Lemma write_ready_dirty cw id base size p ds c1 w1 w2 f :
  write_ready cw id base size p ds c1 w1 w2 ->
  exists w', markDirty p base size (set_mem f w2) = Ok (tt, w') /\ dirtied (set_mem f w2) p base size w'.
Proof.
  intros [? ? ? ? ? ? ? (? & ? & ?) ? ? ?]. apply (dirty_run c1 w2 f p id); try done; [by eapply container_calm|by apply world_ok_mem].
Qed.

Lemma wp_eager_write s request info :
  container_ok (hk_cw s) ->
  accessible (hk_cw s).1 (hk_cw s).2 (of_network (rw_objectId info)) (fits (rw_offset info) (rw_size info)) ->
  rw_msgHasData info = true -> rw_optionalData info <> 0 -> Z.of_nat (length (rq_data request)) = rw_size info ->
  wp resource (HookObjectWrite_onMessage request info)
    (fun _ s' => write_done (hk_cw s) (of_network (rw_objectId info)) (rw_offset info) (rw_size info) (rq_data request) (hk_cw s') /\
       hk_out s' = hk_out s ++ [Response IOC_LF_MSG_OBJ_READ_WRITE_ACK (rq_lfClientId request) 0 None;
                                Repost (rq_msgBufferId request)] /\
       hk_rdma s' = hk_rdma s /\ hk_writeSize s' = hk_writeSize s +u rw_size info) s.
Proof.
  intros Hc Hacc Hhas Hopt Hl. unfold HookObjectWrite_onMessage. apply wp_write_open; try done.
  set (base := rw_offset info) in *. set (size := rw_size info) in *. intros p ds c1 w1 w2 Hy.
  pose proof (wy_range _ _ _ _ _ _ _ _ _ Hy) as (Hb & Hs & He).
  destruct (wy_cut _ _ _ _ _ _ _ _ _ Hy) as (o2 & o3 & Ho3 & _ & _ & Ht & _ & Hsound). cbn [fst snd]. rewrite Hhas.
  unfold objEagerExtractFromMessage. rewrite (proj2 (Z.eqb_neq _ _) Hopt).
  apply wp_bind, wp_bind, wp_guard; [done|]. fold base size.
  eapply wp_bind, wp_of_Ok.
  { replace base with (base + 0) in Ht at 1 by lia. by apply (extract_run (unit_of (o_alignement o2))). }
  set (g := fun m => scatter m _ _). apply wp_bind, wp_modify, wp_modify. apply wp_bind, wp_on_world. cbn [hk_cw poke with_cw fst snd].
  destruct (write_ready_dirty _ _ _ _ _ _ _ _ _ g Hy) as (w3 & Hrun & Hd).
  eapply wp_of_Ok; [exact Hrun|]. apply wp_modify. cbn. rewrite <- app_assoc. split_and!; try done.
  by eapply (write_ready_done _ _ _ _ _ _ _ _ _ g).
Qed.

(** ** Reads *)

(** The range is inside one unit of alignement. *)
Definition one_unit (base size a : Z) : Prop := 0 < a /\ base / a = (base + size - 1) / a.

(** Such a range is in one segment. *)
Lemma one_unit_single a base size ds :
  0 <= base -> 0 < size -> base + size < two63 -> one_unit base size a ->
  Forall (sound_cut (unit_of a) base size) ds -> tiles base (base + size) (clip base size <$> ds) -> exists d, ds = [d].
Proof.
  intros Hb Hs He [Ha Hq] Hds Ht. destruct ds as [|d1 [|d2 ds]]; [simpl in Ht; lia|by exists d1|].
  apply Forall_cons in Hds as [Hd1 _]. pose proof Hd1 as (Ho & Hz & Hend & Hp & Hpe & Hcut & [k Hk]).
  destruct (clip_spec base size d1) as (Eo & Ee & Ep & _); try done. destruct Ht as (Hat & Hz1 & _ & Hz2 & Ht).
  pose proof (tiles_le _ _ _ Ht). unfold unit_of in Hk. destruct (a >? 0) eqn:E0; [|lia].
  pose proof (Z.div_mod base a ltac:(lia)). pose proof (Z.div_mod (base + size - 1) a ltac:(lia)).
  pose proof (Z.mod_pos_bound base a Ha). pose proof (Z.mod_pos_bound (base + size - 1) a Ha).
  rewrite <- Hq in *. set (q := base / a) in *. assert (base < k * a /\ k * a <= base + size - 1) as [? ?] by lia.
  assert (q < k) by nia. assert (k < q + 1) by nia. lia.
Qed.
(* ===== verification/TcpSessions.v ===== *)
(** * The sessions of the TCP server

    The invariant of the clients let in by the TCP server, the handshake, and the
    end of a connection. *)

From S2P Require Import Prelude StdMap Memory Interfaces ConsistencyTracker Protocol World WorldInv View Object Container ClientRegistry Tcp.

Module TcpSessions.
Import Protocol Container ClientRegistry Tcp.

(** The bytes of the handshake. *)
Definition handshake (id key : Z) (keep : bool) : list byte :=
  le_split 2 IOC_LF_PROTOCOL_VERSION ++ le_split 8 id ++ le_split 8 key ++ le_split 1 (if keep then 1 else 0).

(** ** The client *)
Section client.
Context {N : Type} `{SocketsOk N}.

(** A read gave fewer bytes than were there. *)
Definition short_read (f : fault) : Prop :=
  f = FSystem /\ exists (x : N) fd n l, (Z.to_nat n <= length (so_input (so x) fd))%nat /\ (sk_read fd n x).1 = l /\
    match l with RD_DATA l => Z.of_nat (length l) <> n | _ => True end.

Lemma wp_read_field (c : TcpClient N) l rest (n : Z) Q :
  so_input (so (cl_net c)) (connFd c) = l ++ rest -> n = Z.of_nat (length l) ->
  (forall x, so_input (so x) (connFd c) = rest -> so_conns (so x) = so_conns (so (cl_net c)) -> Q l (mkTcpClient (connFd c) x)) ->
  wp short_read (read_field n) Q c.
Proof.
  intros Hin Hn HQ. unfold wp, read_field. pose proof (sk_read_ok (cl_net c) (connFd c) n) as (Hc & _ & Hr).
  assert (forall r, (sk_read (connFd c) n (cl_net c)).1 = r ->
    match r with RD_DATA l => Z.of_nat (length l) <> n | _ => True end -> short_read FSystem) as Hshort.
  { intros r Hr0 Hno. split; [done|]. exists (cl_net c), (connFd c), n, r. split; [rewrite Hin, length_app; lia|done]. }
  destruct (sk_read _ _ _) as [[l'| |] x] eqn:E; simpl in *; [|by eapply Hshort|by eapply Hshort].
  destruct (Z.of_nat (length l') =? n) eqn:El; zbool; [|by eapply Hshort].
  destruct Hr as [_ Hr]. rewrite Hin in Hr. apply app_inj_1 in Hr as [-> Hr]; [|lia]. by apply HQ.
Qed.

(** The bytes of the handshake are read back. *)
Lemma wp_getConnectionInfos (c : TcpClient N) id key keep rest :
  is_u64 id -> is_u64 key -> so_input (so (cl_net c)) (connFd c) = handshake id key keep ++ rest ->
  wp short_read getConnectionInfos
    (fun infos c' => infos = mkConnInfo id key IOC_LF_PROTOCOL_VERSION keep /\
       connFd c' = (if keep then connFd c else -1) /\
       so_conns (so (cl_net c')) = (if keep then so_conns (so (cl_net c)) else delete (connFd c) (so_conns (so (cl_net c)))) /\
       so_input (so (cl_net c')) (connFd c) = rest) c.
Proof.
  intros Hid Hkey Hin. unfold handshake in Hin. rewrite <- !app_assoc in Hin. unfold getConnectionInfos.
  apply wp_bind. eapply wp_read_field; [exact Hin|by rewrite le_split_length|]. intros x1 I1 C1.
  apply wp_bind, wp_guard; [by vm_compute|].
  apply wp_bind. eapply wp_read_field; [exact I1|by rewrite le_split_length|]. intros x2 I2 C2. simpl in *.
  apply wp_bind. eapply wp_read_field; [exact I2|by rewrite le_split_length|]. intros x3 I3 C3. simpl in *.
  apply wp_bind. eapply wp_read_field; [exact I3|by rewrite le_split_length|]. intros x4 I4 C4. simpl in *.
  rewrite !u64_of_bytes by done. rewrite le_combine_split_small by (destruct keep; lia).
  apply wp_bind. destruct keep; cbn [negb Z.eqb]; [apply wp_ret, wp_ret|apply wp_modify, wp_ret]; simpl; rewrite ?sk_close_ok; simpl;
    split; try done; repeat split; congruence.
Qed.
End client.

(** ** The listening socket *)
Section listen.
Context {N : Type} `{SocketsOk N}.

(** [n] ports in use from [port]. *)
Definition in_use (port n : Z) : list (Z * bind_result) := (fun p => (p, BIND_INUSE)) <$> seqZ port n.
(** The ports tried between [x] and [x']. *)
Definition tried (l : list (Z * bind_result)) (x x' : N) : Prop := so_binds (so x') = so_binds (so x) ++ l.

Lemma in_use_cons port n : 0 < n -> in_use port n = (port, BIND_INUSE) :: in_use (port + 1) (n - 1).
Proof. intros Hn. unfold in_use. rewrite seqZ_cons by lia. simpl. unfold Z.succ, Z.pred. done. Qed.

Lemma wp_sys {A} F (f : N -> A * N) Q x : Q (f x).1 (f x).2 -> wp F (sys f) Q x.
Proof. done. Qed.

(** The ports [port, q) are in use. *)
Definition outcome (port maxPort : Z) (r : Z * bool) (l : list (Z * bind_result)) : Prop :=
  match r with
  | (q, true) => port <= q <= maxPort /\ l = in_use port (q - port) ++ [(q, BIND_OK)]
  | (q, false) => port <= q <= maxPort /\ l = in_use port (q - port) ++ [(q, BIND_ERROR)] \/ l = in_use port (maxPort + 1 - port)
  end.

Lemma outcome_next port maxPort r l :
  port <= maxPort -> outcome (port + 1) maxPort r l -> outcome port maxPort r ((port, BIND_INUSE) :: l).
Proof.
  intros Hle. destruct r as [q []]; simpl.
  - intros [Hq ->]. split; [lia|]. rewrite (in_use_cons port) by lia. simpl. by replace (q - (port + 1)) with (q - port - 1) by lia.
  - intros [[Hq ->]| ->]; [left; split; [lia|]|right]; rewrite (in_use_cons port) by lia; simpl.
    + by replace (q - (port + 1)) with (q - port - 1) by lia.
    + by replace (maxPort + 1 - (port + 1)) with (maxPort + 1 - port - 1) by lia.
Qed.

* * *

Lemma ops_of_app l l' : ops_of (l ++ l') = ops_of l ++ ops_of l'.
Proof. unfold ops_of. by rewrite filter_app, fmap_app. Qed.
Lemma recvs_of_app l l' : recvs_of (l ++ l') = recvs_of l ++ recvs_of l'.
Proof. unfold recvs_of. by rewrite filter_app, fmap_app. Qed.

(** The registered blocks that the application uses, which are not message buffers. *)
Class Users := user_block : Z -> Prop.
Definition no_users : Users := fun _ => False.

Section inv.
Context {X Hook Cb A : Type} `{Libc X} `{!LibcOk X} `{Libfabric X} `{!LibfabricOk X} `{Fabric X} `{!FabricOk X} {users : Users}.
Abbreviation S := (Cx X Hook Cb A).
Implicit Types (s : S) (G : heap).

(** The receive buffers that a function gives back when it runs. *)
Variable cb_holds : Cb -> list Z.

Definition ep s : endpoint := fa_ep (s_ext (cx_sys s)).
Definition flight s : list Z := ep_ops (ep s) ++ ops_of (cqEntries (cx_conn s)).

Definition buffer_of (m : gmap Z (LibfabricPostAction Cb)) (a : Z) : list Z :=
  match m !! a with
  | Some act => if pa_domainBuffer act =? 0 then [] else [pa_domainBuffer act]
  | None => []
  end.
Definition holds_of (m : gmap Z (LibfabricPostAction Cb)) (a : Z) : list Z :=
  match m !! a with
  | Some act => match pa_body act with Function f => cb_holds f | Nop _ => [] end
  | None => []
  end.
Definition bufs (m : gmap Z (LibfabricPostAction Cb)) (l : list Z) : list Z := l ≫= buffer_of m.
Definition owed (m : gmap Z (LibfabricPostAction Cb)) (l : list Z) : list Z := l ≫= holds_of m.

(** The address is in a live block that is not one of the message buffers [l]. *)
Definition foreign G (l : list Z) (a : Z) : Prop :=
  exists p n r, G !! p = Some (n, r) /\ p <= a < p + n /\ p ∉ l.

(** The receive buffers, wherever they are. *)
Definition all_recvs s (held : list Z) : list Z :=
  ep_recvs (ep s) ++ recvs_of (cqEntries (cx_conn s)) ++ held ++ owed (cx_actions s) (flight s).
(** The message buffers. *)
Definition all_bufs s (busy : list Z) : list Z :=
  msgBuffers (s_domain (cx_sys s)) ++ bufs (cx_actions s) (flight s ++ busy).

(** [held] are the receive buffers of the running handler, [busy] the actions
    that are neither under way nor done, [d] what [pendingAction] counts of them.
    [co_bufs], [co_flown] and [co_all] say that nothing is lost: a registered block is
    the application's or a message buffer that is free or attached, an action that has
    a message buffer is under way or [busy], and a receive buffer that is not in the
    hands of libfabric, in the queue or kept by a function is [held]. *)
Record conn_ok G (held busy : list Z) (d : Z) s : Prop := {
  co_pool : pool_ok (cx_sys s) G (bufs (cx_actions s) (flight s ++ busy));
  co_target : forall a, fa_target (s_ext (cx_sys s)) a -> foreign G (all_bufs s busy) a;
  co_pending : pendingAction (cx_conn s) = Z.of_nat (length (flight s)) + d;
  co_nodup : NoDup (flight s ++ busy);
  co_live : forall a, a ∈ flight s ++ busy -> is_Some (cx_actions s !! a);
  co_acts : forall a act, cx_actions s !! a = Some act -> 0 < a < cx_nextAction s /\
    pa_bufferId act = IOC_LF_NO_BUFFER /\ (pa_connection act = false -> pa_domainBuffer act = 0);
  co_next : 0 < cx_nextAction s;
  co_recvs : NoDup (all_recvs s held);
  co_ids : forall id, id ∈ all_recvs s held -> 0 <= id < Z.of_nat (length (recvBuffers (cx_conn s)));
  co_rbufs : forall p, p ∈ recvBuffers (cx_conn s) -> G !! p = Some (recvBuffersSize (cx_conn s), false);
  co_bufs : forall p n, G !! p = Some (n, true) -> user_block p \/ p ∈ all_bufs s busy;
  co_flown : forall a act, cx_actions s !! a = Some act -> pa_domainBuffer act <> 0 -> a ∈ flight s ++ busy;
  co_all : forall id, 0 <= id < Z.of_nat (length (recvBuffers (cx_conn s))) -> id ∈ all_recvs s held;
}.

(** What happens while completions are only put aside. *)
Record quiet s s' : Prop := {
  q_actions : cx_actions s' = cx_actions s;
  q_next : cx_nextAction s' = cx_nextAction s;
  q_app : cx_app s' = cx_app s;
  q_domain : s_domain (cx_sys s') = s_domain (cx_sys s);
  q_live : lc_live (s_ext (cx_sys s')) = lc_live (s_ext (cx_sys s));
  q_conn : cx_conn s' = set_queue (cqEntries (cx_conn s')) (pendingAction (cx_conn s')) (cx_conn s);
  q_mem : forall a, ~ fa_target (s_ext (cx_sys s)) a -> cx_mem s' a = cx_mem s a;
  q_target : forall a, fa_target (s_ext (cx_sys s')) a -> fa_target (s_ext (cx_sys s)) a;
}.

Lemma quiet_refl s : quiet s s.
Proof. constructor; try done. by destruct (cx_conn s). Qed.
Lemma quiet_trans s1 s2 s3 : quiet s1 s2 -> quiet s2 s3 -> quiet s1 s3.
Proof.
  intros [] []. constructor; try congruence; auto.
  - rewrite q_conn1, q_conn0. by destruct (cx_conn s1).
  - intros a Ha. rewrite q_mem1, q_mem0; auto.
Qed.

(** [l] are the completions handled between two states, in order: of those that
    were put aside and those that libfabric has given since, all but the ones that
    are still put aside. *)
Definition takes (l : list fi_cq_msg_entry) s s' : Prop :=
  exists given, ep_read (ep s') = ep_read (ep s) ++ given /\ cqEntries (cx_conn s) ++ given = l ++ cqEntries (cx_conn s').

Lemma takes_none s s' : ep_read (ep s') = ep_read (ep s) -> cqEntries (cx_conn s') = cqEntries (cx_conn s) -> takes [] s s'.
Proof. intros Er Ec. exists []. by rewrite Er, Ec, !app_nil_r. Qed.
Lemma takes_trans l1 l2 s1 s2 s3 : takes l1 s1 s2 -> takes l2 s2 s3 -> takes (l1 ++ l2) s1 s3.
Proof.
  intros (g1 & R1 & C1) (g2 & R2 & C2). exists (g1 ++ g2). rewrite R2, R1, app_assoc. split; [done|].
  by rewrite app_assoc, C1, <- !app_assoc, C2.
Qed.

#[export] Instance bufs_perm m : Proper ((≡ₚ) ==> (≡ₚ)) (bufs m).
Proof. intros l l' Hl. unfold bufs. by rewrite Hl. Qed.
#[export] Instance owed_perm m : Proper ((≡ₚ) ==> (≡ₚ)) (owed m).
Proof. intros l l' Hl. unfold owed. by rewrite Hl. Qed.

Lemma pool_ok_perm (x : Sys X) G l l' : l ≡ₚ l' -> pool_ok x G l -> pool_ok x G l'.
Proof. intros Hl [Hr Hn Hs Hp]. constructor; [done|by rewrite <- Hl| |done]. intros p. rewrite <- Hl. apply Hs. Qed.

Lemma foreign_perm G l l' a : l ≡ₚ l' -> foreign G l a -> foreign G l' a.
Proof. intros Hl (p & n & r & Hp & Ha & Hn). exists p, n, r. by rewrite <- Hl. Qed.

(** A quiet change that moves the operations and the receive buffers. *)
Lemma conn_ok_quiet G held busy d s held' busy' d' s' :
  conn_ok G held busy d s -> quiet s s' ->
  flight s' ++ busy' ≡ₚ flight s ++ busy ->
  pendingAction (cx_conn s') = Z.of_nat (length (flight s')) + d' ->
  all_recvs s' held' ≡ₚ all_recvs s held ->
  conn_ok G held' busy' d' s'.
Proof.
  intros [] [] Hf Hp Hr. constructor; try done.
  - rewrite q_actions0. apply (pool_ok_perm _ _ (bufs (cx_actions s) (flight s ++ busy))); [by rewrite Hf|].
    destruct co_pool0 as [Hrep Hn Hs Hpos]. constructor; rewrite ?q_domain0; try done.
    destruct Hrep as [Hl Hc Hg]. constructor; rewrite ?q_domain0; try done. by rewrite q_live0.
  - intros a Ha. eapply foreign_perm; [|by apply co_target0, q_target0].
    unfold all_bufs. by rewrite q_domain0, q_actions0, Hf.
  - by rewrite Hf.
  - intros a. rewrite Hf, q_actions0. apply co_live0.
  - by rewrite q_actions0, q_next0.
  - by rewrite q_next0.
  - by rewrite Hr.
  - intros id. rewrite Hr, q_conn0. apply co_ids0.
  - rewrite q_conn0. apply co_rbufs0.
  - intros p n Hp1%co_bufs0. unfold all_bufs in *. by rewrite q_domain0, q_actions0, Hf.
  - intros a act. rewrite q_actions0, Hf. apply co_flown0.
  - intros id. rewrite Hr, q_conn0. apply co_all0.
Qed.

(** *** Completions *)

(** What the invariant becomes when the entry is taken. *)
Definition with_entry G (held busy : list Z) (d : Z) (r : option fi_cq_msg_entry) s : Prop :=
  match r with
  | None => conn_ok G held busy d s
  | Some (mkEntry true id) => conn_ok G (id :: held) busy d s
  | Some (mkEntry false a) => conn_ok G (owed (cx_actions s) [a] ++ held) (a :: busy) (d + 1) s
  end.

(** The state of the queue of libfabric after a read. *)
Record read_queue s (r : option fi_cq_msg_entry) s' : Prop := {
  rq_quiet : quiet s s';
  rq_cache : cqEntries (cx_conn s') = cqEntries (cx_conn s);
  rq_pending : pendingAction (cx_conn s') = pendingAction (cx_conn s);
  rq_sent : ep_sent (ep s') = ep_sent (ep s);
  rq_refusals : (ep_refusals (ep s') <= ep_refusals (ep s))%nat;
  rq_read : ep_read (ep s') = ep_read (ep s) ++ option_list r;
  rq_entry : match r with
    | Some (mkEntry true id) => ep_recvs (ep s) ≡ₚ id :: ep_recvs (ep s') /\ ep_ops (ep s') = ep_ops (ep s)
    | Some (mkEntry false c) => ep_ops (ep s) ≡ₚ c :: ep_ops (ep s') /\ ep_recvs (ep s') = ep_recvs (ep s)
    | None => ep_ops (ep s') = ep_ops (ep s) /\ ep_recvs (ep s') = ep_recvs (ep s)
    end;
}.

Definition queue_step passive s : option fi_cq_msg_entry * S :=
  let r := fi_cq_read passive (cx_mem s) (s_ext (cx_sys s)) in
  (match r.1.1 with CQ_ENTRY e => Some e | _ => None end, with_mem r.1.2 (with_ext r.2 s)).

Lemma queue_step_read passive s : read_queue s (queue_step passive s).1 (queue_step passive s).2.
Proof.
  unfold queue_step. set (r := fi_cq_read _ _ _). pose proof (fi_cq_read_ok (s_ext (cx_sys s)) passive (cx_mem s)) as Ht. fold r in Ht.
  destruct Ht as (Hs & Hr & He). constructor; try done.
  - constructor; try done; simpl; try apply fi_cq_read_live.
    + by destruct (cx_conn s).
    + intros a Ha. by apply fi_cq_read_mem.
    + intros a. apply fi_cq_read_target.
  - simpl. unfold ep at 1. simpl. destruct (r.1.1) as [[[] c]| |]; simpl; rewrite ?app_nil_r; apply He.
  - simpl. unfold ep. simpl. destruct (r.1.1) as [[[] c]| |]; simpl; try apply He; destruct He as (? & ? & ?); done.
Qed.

What to work on: Taking the line with "end of a connection. *)" as the first and the line with "Definition short_read (f" as the last, retype that stretch of the data above exactly, with no other lines.

Solution to this exercise:
    end of a connection. *)

From S2P Require Import Prelude StdMap Memory Interfaces ConsistencyTracker Protocol World WorldInv View Object Container ClientRegistry Tcp.

Module TcpSessions.
Import Protocol Container ClientRegistry Tcp.

(** The bytes of the handshake. *)
Definition handshake (id key : Z) (keep : bool) : list byte :=
  le_split 2 IOC_LF_PROTOCOL_VERSION ++ le_split 8 id ++ le_split 8 key ++ le_split 1 (if keep then 1 else 0).

(** ** The client *)
Section client.
Context {N : Type} `{SocketsOk N}.

(** A read gave fewer bytes than were there. *)
Definition short_read (f : fault) : Prop :=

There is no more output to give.